立花領内にはラーメン屋、お好み焼き屋、たこ焼き屋、蕎麦屋、うどん屋、豚丼屋、トンカツ屋、豚鉄板焼き屋、焼肉屋、オムレツ屋、おむすび屋、和菓子店等がチェーン展開しています。
立花領内の飲食店は立花家の調理、衛生教育を受けて調理師の資格を持たないと店を出せません。
食中毒を出さない為、厳しく管理しています。
同盟大名家が出店する料理人達には事前に立花家の調理、衛生知識を学ばせて今回の催しに参加させました。

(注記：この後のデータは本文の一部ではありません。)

Class HashIterOk {K V} `{Countable K} (it : HashIter K V) : Prop :=
  hash_iter_perm (m : gmap K V) : hash_iter m ≡ₚ map_to_list m.

(** [m.values()] *)
Definition hash_values {K V} `{Countable K} {it : HashIter K V} (m : gmap K V) : list V :=
  (hash_iter m).*2.

(** ** Lemmas: strings and bytes *)

Lemma byte_of_ascii_u8 a : u8 (byte_of_ascii a).
Proof. unfold byte_of_ascii. pose proof (N_ascii_bounded a). fits_lia. Qed.

Lemma as_bytes_ok s : bytes_ok (as_bytes s).
Proof. induction s; simpl; constructor; auto using byte_of_ascii_u8. Qed.

Lemma string_of_as_bytes s : string_of_bytes (as_bytes s) = s.
Proof.
  induction s as [|a s IH]; simpl; [done|]. rewrite IH. f_equal.
  unfold ascii_of_byte, byte_of_ascii. by rewrite N2Z.id, ascii_N_embedding.
Qed.

Lemma as_string_of_bytes bs : bytes_ok bs → as_bytes (string_of_bytes bs) = bs.
Proof.
  induction 1 as [|b bs Hb _ IH]; simpl; [done|]. rewrite IH. f_equal.
  unfold ascii_of_byte, byte_of_ascii. rewrite N_ascii_embedding; fits_lia.
Qed.

#[export] Instance as_bytes_inj : Inj (=) (=) as_bytes.
Proof. intros s1 s2 H. by rewrite <-(string_of_as_bytes s1), <-(string_of_as_bytes s2), H. Qed.

Lemma as_bytes_app s1 s2 : as_bytes (s1 +:+ s2) = as_bytes s1 ++ as_bytes s2.
Proof. induction s1 as [|a s1 IH]; simpl; [done|]. by rewrite IH. Qed.

Lemma utf8_valid_ascii bs : Forall (λ b, b < 128) bs → utf8_valid bs = true.
Proof. induction 1 as [|b bs Hb _ IH]; simpl; [done|]. by rewrite (proj2 (Z.ltb_lt b 128)). Qed.

(** Decoding the bytes of a string gives the string back. *)
Lemma from_utf8_as_bytes s : utf8_valid (as_bytes s) = true → from_utf8 (as_bytes s) = Some s.
Proof. unfold from_utf8. intros ->. by rewrite string_of_as_bytes. Qed.

(** ** Lemmas: hexadecimal *)

Lemma hex_digit_range n : 0 ≤ n < 16 → 48 ≤ hex_digit n ≤ 57 ∨ 97 ≤ hex_digit n ≤ 102.
Proof. unfold hex_digit. intros. case_match; lia. Qed.

Lemma to_hex_digit_hex_digit n : 0 ≤ n < 16 → to_hex_digit (hex_digit n) = Some n.
Proof.
  intros Hn. unfold to_hex_digit, hex_digit, in_range.
  destruct (Z.ltb_spec n 10).
  - rewrite !(proj2 (Z.leb_le _ _)) by lia. simpl. f_equal. lia.
  - rewrite (proj2 (Z.leb_gt (87 + n) 57)), andb_false_r by lia.
    rewrite !(proj2 (Z.leb_le _ _)) by lia. simpl. f_equal. lia.
Qed.

Lemma hex_digit_inj m n : 0 ≤ m < 16 → 0 ≤ n < 16 → hex_digit m = hex_digit n → m = n.
Proof.
  intros Hm Hn H. apply (f_equal to_hex_digit) in H.
  rewrite !to_hex_digit_hex_digit in H by done. congruence.
Qed.

(** A byte is printed as two digits that no byte shares. *)
Lemma fmt_02x_inj a b : u8 a → u8 b → fmt_02x a = fmt_02x b → a = b.
Proof.
  intros Ha Hb [= H1 H2]. apply hex_digit_inj in H1; [|fits_lia..].
  apply hex_digit_inj in H2; fits_lia.
Qed.

Lemma fmt_02x_ascii b : u8 b → Forall (λ c, 48 ≤ c < 128 ∧ c ≠ 58) (fmt_02x b).
Proof.
  intros Hb. unfold fmt_02x.
  pose proof (hex_digit_range (b `div` 16) ltac:(fits_lia)).
  pose proof (hex_digit_range (b `mod` 16) ltac:(fits_lia)).
  repeat constructor; lia.
Qed.

Lemma parse_hex_digits_cons acc b bs d :
  to_hex_digit b = Some d → acc * 16 + d < 256 →
  parse_hex_digits acc (b :: bs) = parse_hex_digits (acc * 16 + d) bs.
Proof.
  intros Hd Hlt. cbn [parse_hex_digits]. rewrite Hd. unfold mbind, option_bind.
  by rewrite (proj2 (Z.ltb_lt _ _) Hlt).
Qed.

(** Parsing the two printed digits gives the byte back. *)
Lemma u8_from_str_radix_fmt_02x b : u8 b → u8_from_str_radix_16 (fmt_02x b) = Some b.
Proof.
  intros Hb. unfold fmt_02x.
  pose proof (hex_digit_range (b `div` 16) ltac:(fits_lia)) as Hr.
  remember (hex_digit (b `div` 16)) as c eqn:Hc.
  assert (u8_from_str_radix_16 [c; hex_digit (b `mod` 16)]
          = parse_hex_digits 0 [c; hex_digit (b `mod` 16)]) as ->.
  { unfold u8_from_str_radix_16. destruct (decide (c = 43)); [lia|]. by repeat case_match. }
  subst c. erewrite parse_hex_digits_cons; [|apply to_hex_digit_hex_digit; fits_lia|fits_lia].
  erewrite parse_hex_digits_cons; [|apply to_hex_digit_hex_digit; fits_lia|fits_lia].
  simpl. f_equal. fits_lia.
Qed.

(** A successfully parsed number is a byte. *)
Lemma parse_hex_digits_u8 acc bs n : u8 acc → parse_hex_digits acc bs = Some n → u8 n.
Proof.
  revert acc; induction bs as [|b bs IH]; intros acc Hacc; simpl; [by intros [= <-]|].
  destruct (to_hex_digit b) as [d|] eqn:Hd; [|done]. simpl.
  destruct (Z.ltb_spec (acc * 16 + d) 256); [|done]. apply IH.
  revert Hd. unfold to_hex_digit, in_range. intros. repeat case_match; simplify_eq; fits_lia.
Qed.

小田原、北条家の料理人が薩摩揚げの作り方を学ぶ姿を見た松千代は彼らに薩摩揚げの作り方に似ている蒲鉾作りを提案しました。
小田原はたくさんの魚が集まり、取れた魚をすり身にして蒸して保存食にもなります。
松千代と北条家の料理人、立花家の料理人が協力して蒲鉾作りに挑戦しました。
府中には品川湊の早朝の市場から仕入れた鮮魚が運ばれます。手軽に手に入る鯵、白身魚を仕入れて試作を始めました。
最初に出来た蒲鉾は緩くて形が崩れました。松千代は前世の記憶をたぐり、料理教室で習った時に卵白、片栗粉を使ってたのを思い出しました。

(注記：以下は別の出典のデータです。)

(* ===== verification/Text.v ===== *)
(** * Numbers and addresses as text

    What [to_string] and the format macros make of numbers and IPv4 socket addresses:
    how long the text is, which characters it has, and that it can be read back. *)

From S2P Require Import Prelude RustStd.
Local Open Scope Z_scope.

(** ** Decimal numbers *)

Definition decimal_digit (b : Z) : Prop := 48 ≤ b ≤ 57.

Lemma pretty_char_digit x : decimal_digit (byte_of_ascii (pretty_N_char x)).
Proof. unfold pretty_N_char, decimal_digit. repeat case_match; by vm_compute. Qed.

(** The printing loop: it adds digits in front of what is there, at most as many as the
    number has. *)
Lemma pretty_N_go_digits x (s : string) :
  ∃ ds, as_bytes (pretty_N_go x s) = ds ++ as_bytes s ∧ Forall decimal_digit ds
    ∧ ∀ k : nat, (x < 10 ^ N.of_nat k)%N → (length ds ≤ k)%nat.
Proof.
  revert s. induction (N.lt_wf_0 x) as [x _ IH]; intros s.
  assert (x = 0 ∨ 0 < x)%N as [->|Hx] by lia; [exists []; rewrite pretty_N_go_0; split_and!; [done..|cbn; lia]|].
  rewrite pretty_N_go_step by done.
  destruct (IH (x / 10)%N ltac:(by apply N.div_lt) (String (pretty_N_char (x mod 10)) s))
    as (ds & -> & Hds & Hlen).
  exists (ds ++ [byte_of_ascii (pretty_N_char (x mod 10))]). split; [by rewrite <-app_assoc|].
  split; [apply Forall_app; split; [done|]; apply Forall_singleton, pretty_char_digit|].
  intros k Hk. rewrite length_app. cbn. destruct k as [|k]; [cbn in Hk; lia|].
  rewrite Nat2N.inj_succ, N.pow_succ_r' in Hk.
  specialize (Hlen k ltac:(apply N.Div0.div_lt_upper_bound; lia)). lia.
Qed.

Lemma pretty_Z_nonneg z : 0 ≤ z → pretty z = pretty (Z.to_N z).
Proof. intros Hz. unfold pretty at 1, pretty_Z. by destruct z. Qed.

(** A printed number consists of digits, at least one. *)
Lemma pretty_digits z : 0 ≤ z → Forall decimal_digit (as_bytes (pretty z)) ∧ as_bytes (pretty z) ≠ [].
Proof.
  intros Hz. rewrite pretty_Z_nonneg by done. unfold pretty, pretty_N. case_decide as H0.
  { split; [|done]. by repeat constructor. }
  rewrite pretty_N_go_step by lia.
  destruct (pretty_N_go_digits (Z.to_N z / 10) (String (pretty_N_char (Z.to_N z mod 10)) ""))
    as (ds & -> & Hds & _).
  split; [|by destruct ds]. apply Forall_app. split; [done|].
  repeat constructor. all: apply pretty_char_digit.
Qed.

Lemma pretty_length z (k : nat) :
  0 ≤ z < 10 ^ Z.of_nat k → (0 < k)%nat → (length (as_bytes (pretty z)) ≤ k)%nat.
Proof.
  intros [Hz Hlt] Hk. rewrite pretty_Z_nonneg by done. unfold pretty, pretty_N. case_decide; [done|].
  destruct (pretty_N_go_digits (Z.to_N z) "") as (ds & -> & _ & Hlen). rewrite app_nil_r.
  apply Hlen. apply N2Z.inj_lt. rewrite N2Z.inj_pow, nat_N_Z, Z2N.id by done. done.
Qed.

Lemma pretty_no_byte z b : 0 ≤ z → ¬ decimal_digit b → b ∉ as_bytes (pretty z).
Proof. intros Hz Hb Hin. by apply (proj1 (Forall_forall _ _) (proj1 (pretty_digits z Hz))) in Hin. Qed.

(** ** IPv4 socket addresses *)

Lemma octets_ok ip : Forall u8 (octets ip).
Proof. apply to_be_bytes_ok. Qed.

Lemma octets_inj ip1 ip2 : u32 ip1 → u32 ip2 → octets ip1 = octets ip2 → ip1 = ip2.
Proof.
  intros H1 H2 Heq. apply (f_equal from_be_bytes) in Heq. unfold octets in Heq.
  by rewrite !from_to_be_bytes in Heq.
Qed.

Lemma octets_4 ip : ∃ a b c d, octets ip = [a; b; c; d] ∧ Forall u8 [a; b; c; d].
Proof.
  pose proof (octets_ok ip) as Hok. pose proof (length_to_be_bytes 4 ip : length (octets ip) = 4%nat) as Hlen.
  destruct (octets ip) as [|a [|b [|c [|d [|]]]]]; try done. by exists a, b, c, d.
Qed.

(** The text of an address and a port: numbers between dots and before a colon. *)
Lemma fmt_v4_bytes ip port :
  ∃ a b c d, octets ip = [a; b; c; d] ∧ Forall u8 [a; b; c; d] ∧
    as_bytes (fmt_socket_addr (V4 ip port))
    = as_bytes (pretty a) ++ 46 :: as_bytes (pretty b) ++ 46 :: as_bytes (pretty c) ++ 46 ::
      as_bytes (pretty d) ++ 58 :: as_bytes (pretty port).
Proof.
  destruct (octets_4 ip) as (a & b & c & d & Ho & Hok). exists a, b, c, d. split; [done|]. split; [done|].
  unfold fmt_socket_addr, fmt_ipv4. rewrite Ho. cbn [fmap list_fmap String.concat].
  change (String.append ?x ?y) with (x +:+ y).
  rewrite !as_bytes_app. by rewrite <-!app_assoc.
Qed.

(** It fits in twenty-one characters. *)
Lemma fmt_v4_length ip port : u16 port → (length (as_bytes (fmt_socket_addr (V4 ip port))) ≤ 21)%nat.
Proof.
  intros Hport. destruct (fmt_v4_bytes ip port) as (a & b & c & d & _ & Hok & ->).
  rewrite !Forall_cons in Hok. destruct Hok as (Ha & Hb & Hc & Hd & _).
  assert (∀ x, u8 x → (length (as_bytes (pretty x)) ≤ 3)%nat) as H8.
  { intros x Hx. apply pretty_length; [|lia]. fits_lia. }
  pose proof (H8 a Ha). pose proof (H8 b Hb). pose proof (H8 c Hc). pose proof (H8 d Hd).
  assert (length (as_bytes (pretty port)) ≤ 5)%nat by (apply pretty_length; [fits_lia|lia]).
  repeat (rewrite length_app; cbn [length]). lia.
Qed.

(** Two texts that start with digits up to the same separator agree on both sides of it. *)
Lemma digits_sep_inj z1 z2 sep (r1 r2 : bytes) :
  0 ≤ z1 → 0 ≤ z2 → ¬ decimal_digit sep →
  as_bytes (pretty z1) ++ sep :: r1 = as_bytes (pretty z2) ++ sep :: r2 → z1 = z2 ∧ r1 = r2.
Proof.
  intros H1 H2 Hsep Heq. pose proof (f_equal (split_byte sep) Heq) as Hs.
  rewrite !split_byte_cons_sep in Hs by by apply pretty_no_byte.
  injection Hs as Hz _. rewrite Hz in Heq. apply app_inv_head in Heq. injection Heq as ->.
  split; [|done]. by apply (inj as_bytes), (inj pretty) in Hz.
Qed.

(** No two IPv4 addresses and ports have the same text. *)
Lemma fmt_v4_inj ip1 port1 ip2 port2 :
  u32 ip1 → u32 ip2 → u16 port1 → u16 port2 →
  fmt_socket_addr (V4 ip1 port1) = fmt_socket_addr (V4 ip2 port2) → ip1 = ip2 ∧ port1 = port2.
Proof.
  intros Hip1 Hip2 Hp1 Hp2 Heq. apply (f_equal as_bytes) in Heq.
  destruct (fmt_v4_bytes ip1 port1) as (a & b & c & d & Ho & Hok & E1).
  destruct (fmt_v4_bytes ip2 port2) as (a' & b' & c' & d' & Ho' & Hok' & E2).
  rewrite E1, E2 in Heq. clear E1 E2. rewrite !Forall_cons in Hok, Hok'.
  destruct Hok as (Ha & Hb & Hc & Hd & _), Hok' as (Ha' & Hb' & Hc' & Hd' & _).
  assert (¬ decimal_digit 46 ∧ ¬ decimal_digit 58) as [Hdot Hcolon] by (unfold decimal_digit; lia).
  apply digits_sep_inj in Heq as [-> Heq]; [|fits_lia..|done].
  apply digits_sep_inj in Heq as [-> Heq]; [|fits_lia..|done].
  apply digits_sep_inj in Heq as [-> Heq]; [|fits_lia..|done].
  apply digits_sep_inj in Heq as [-> Heq]; [|fits_lia..|done].
  apply (inj as_bytes), (inj pretty) in Heq. split; [|done].
  apply octets_inj; [done..|]. by rewrite Ho, Ho'.
Qed.

(** ** Lossy decoding

    [String::from_utf8_lossy]: an invalid sequence is replaced by U+FFFD, from its first
    byte to the last byte before the one that made it invalid; that one is read again. *)

Definition replacement : bytes := [239; 191; 189].

(** The range of the second byte of a sequence of three or four. *)
Definition second_ok (b0 b1 : Z) : bool :=
  if b0 =? 224 then in_range 160 191 b1
  else if b0 =? 237 then in_range 128 159 b1
  else if b0 =? 240 then in_range 144 191 b1
  else if b0 =? 244 then in_range 128 143 b1
  else is_cont b1.

Fixpoint from_utf8_lossy (bs : bytes) : bytes :=
  match bs with
  | [] => []
  | b0 :: r0 =>
    if b0 <? 128 then b0 :: from_utf8_lossy r0
    else if in_range 194 223 b0 then
      match r0 with
      | b1 :: r1 =>
        if is_cont b1 then b0 :: b1 :: from_utf8_lossy r1 else replacement ++ from_utf8_lossy r0
      | [] => replacement
      end
    else if in_range 224 239 b0 then
      match r0 with
      | b1 :: r1 =>
        if second_ok b0 b1 then
          match r1 with
          | b2 :: r2 =>
            if is_cont b2 then b0 :: b1 :: b2 :: from_utf8_lossy r2
            else replacement ++ from_utf8_lossy r1
          | [] => replacement
          end
        else replacement ++ from_utf8_lossy r0
      | [] => replacement
      end
    else if in_range 240 244 b0 then
      match r0 with
      | b1 :: r1 =>
        if second_ok b0 b1 then
          match r1 with
          | b2 :: r2 =>
            if is_cont b2 then
              match r2 with
              | b3 :: r3 =>
                if is_cont b3 then b0 :: b1 :: b2 :: b3 :: from_utf8_lossy r3
                else replacement ++ from_utf8_lossy r2
              | [] => replacement
              end
            else replacement ++ from_utf8_lossy r1
          | [] => replacement
          end
        else replacement ++ from_utf8_lossy r0
      | [] => replacement
      end
    else replacement ++ from_utf8_lossy r0
  end.

Lemma utf8_valid_replacement bs : utf8_valid (replacement ++ bs) = utf8_valid bs.
Proof. reflexivity. Qed.

(** The second byte's range, for sequences of three and of four. *)
Lemma second_ok_3 b0 b1 :
  in_range 224 239 b0 = true →
  second_ok b0 b1 = if b0 =? 224 then in_range 160 191 b1
                    else if b0 =? 237 then in_range 128 159 b1 else is_cont b1.
Proof.
  unfold in_range, second_ok. intros Hb. apply andb_true_iff in Hb as [?%Z.leb_le ?%Z.leb_le].
  by rewrite (proj2 (Z.eqb_neq b0 240)), (proj2 (Z.eqb_neq b0 244)) by lia.
Qed.

Lemma second_ok_4 b0 b1 :
  in_range 240 244 b0 = true →
  second_ok b0 b1 = if b0 =? 240 then in_range 144 191 b1
                    else if b0 =? 244 then in_range 128 143 b1 else is_cont b1.
Proof.
  unfold in_range, second_ok. intros Hb. apply andb_true_iff in Hb as [?%Z.leb_le ?%Z.leb_le].
  by rewrite (proj2 (Z.eqb_neq b0 224)), (proj2 (Z.eqb_neq b0 237)) by lia.
Qed.

(** The result is always valid, and valid text is left as it is. *)
Lemma from_utf8_lossy_spec bs :
  utf8_valid (from_utf8_lossy bs) = true ∧ (utf8_valid bs = true → from_utf8_lossy bs = bs).
Proof.
  induction (Nat.lt_wf_0_projected (@length Z) bs) as [bs _ IH].
  destruct bs as [|b0 r0]; [done|]. cbn [from_utf8_lossy utf8_valid].
  destruct (b0 <? 128) eqn:H0.
  { destruct (IH r0 ltac:(cbn; lia)) as [Hv Hid]. cbn. rewrite H0. split; [done|]. intros ?. by rewrite Hid. }
  destruct (in_range 194 223 b0) eqn:H2.
  { destruct r0 as [|b1 r1]; [done|]. destruct (is_cont b1) eqn:H1.
    - destruct (IH r1 ltac:(cbn; lia)) as [Hv Hid]. cbn. rewrite H0, H2, H1. cbn.
      split; [done|]. intros ?. by rewrite Hid.
    - rewrite utf8_valid_replacement. split; [by apply IH; cbn; lia|done]. }
  destruct (in_range 224 239 b0) eqn:H3.
  { destruct r0 as [|b1 r1]; [done|]. rewrite (second_ok_3 _ _ H3). set (ok := if b0 =? 224 then _ else _).
    destruct ok eqn:Hok; cycle 1.
    { rewrite utf8_valid_replacement. split; [by apply IH; cbn; lia|]. by destruct r1. }
    destruct r1 as [|b2 r2]; [done|]. destruct (is_cont b2) eqn:Hb2; cycle 1.
    { rewrite utf8_valid_replacement. split; [by apply IH; cbn; lia|done]. }
    destruct (IH r2 ltac:(cbn; lia)) as [Hv Hid]. cbn [utf8_valid]. rewrite H0, H2, H3. fold ok. rewrite Hok, Hb2.
    cbn. split; [done|]. intros ?. by rewrite Hid. }
  destruct (in_range 240 244 b0) eqn:H4; cycle 1.
  { rewrite utf8_valid_replacement. split; [by apply IH; cbn; lia|done]. }
  destruct r0 as [|b1 r1]; [done|]. rewrite (second_ok_4 _ _ H4). set (ok := if b0 =? 240 then _ else _).
  destruct ok eqn:Hok; cycle 1.
  { rewrite utf8_valid_replacement. split; [by apply IH; cbn; lia|]. by destruct r1 as [|? [|]]. }
  destruct r1 as [|b2 r2]; [done|]. destruct (is_cont b2) eqn:Hb2; cycle 1.
  { rewrite utf8_valid_replacement. split; [by apply IH; cbn; lia|]. by destruct r2. }
  destruct r2 as [|b3 r3]; [done|]. destruct (is_cont b3) eqn:Hb3; cycle 1.
  { rewrite utf8_valid_replacement. split; [by apply IH; cbn; lia|done]. }
  destruct (IH r3 ltac:(cbn; lia)) as [Hv Hid]. cbn [utf8_valid]. rewrite H0, H2, H3, H4. fold ok.
  rewrite Hok, Hb2, Hb3. cbn. split; [done|]. intros ?. by rewrite Hid.
Qed.

Lemma from_utf8_lossy_bytes bs : bytes_ok bs → bytes_ok (from_utf8_lossy bs).
Proof.
  assert (∀ bs, bytes_ok bs → bytes_ok (replacement ++ bs)) as Happ
    by (intros; apply Forall_app; split; [by_compute|done]).
  assert (bytes_ok replacement) as Hr by by_compute.
  induction (Nat.lt_wf_0_projected (@length Z) bs) as [bs _ IH]. intros Hbs.
  assert (∀ bs', (length bs' < length bs)%nat → bytes_ok bs' → bytes_ok (from_utf8_lossy bs')) as IH' by auto.
  clear IH.
  destruct bs as [|b0 r0]; [done|]. apply Forall_cons in Hbs as [H0 Hbs]. cbn [from_utf8_lossy].
  repeat match goal with
  | H : bytes_ok (_ :: _) |- _ => apply Forall_cons in H as [? H]
  | |- bytes_ok (if ?x then _ else _) => destruct x
  | |- bytes_ok (match ?x with _ => _ end) => destruct x
  | |- bytes_ok (replacement ++ _) => apply Happ
  | |- bytes_ok (_ :: _) => apply Forall_cons_2; [done|]
  | |- bytes_ok (from_utf8_lossy _) => apply IH'; [cbn; lia|]
  | |- bytes_ok replacement => exact Hr
  end; repeat (apply Forall_cons_2; [done|]); try done.
Qed.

片栗粉は手に入らないので小麦粉を使い、卵白を入れて蒸し上げると蒲鉾が出来上がりました。
薩摩揚げを作る技術が蒲鉾作りに生かされ、立花家、北条家の料理人が協力して蒲鉾が出来上がりました。まだ、試作段階ですが、出来立ては温かく美味しく食べられます。松千代の護衛をしている4名の美人侍女達も美味しそうに食べています。
翌日料理人たちから呼ばれ、松千代に出された蒲鉾は綺麗に形が整い、商品として完成していました。松千代は小田原名物になるぞ!確信しました。
松千代が喜びの声をあげます。
「みんな、かまぼこおいしいょ!すごーい!ありがとぉー!」
「松千代様、こちらこそ、新しい商品が出来ました!感謝申し上げます!」
と言いながら、松千代の側に控える美人侍女4名の微笑に目が釘付けでした。
松千代の提案で、完成した蒲鉾を物産展に集まった客に山葵醤油で試食させると好評でした。
物産展は2日間、多数の来客で賑わいました。まだ、お試しの開催でしたが、今後の運営に参考になる良い結果に同盟大名家の関係者は安堵しました。
─立花義秀、松千代─
松千代が蒲鉾を手土産に義秀に逢いに来ました。
「お爺ぃー!おみやげ、かまぼこのおみやげ、食べてみて!」
「おぉー!蒲鉾だぁ!懐かしい味だな、松千代?どこで作ってるんだ?」
松千代から経緯を説明すると小田原北条家の為になると理解して喜びました。
「ぶははは!松千代、小田原名物の蒲鉾誕生だな?偉いぞ!史実より早くなったが、それも善かろう。」
お試し物産展が成功しました。
蒲鉾は平安時代から食べられてたみたいですが、小田原名物の蒲鉾は史実では江戸時代に誕生します。50年位早く名物になりそうです。